> EXERCISE DATA
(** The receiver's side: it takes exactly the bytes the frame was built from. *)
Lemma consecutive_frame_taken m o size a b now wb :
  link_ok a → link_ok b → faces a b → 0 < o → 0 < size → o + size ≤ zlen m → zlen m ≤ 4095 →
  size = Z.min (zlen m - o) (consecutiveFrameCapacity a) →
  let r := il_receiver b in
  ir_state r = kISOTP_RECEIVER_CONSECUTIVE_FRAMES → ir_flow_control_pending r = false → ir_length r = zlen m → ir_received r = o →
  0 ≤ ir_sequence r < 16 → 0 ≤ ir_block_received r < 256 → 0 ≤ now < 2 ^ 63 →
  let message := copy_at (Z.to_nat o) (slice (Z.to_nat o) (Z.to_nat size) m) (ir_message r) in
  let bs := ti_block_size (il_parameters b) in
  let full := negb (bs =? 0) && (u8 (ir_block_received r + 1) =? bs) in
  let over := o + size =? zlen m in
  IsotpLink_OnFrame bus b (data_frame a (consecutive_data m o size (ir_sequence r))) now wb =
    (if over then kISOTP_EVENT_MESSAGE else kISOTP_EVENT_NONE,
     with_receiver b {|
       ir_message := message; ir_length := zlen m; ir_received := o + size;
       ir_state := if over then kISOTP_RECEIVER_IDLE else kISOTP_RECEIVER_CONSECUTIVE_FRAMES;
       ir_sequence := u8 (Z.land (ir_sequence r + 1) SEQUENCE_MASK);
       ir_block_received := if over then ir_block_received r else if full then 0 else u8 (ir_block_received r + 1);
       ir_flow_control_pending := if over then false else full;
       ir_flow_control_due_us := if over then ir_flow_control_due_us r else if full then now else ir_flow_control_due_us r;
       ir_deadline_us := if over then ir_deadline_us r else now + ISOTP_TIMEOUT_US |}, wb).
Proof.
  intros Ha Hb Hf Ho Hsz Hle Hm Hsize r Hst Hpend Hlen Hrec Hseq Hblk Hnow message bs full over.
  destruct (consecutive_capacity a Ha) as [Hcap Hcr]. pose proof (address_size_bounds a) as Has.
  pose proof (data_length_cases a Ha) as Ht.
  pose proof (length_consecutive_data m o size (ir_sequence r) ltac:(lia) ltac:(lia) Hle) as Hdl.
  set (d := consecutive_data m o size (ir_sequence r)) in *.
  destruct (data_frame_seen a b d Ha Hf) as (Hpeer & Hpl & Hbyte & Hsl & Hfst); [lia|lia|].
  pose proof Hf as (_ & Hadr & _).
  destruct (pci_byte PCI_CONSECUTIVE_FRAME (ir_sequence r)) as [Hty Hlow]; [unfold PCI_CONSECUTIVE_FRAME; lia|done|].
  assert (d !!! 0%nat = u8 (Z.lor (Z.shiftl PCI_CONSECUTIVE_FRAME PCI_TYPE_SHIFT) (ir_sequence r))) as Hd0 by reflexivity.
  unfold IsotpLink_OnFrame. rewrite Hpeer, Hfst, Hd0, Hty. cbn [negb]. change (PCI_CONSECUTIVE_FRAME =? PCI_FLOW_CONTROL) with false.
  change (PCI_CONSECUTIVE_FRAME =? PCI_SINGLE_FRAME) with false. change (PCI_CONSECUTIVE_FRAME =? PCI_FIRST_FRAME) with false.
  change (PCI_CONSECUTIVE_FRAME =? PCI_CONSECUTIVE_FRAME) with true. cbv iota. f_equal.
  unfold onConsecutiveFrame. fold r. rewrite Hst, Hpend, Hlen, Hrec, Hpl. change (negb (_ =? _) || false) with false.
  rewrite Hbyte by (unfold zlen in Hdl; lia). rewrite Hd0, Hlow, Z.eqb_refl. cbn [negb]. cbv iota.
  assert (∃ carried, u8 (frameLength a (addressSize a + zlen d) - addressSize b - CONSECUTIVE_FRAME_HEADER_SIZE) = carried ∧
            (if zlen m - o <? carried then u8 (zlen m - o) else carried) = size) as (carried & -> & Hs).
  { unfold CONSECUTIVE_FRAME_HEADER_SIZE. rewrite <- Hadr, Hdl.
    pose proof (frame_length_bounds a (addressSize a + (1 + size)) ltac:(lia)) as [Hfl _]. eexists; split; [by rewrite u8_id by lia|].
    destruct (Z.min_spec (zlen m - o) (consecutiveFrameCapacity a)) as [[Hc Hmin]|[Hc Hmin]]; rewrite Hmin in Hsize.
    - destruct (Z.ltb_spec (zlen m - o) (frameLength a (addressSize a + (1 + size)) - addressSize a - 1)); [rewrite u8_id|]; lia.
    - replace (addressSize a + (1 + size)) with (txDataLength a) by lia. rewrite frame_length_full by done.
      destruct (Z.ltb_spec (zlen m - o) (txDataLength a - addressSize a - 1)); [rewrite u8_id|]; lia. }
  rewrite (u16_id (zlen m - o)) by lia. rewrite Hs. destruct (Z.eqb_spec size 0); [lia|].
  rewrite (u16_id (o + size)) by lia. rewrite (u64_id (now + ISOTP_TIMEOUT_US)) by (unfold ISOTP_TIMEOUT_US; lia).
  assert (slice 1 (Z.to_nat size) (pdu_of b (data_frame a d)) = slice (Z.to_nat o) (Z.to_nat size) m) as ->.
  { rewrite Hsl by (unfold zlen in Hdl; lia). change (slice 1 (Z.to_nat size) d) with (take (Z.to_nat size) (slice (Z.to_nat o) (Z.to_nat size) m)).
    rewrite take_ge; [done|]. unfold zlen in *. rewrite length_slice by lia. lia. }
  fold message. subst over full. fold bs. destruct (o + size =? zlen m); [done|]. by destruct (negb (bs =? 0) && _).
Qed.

> ACTIVITY
For this exercise, repeat exactly the lines of the data above from the one with "(if over then" down to the one with "set (d := consecutive_data", both end lines included.

> SOLUTION
    (if over then kISOTP_EVENT_MESSAGE else kISOTP_EVENT_NONE,
     with_receiver b {|
       ir_message := message; ir_length := zlen m; ir_received := o + size;
       ir_state := if over then kISOTP_RECEIVER_IDLE else kISOTP_RECEIVER_CONSECUTIVE_FRAMES;
       ir_sequence := u8 (Z.land (ir_sequence r + 1) SEQUENCE_MASK);
       ir_block_received := if over then ir_block_received r else if full then 0 else u8 (ir_block_received r + 1);
       ir_flow_control_pending := if over then false else full;
       ir_flow_control_due_us := if over then ir_flow_control_due_us r else if full then now else ir_flow_control_due_us r;
       ir_deadline_us := if over then ir_deadline_us r else now + ISOTP_TIMEOUT_US |}, wb).
Proof.
  intros Ha Hb Hf Ho Hsz Hle Hm Hsize r Hst Hpend Hlen Hrec Hseq Hblk Hnow message bs full over.
  destruct (consecutive_capacity a Ha) as [Hcap Hcr]. pose proof (address_size_bounds a) as Has.
  pose proof (data_length_cases a Ha) as Ht.
  pose proof (length_consecutive_data m o size (ir_sequence r) ltac:(lia) ltac:(lia) Hle) as Hdl.
  set (d := consecutive_data m o size (ir_sequence r)) in *.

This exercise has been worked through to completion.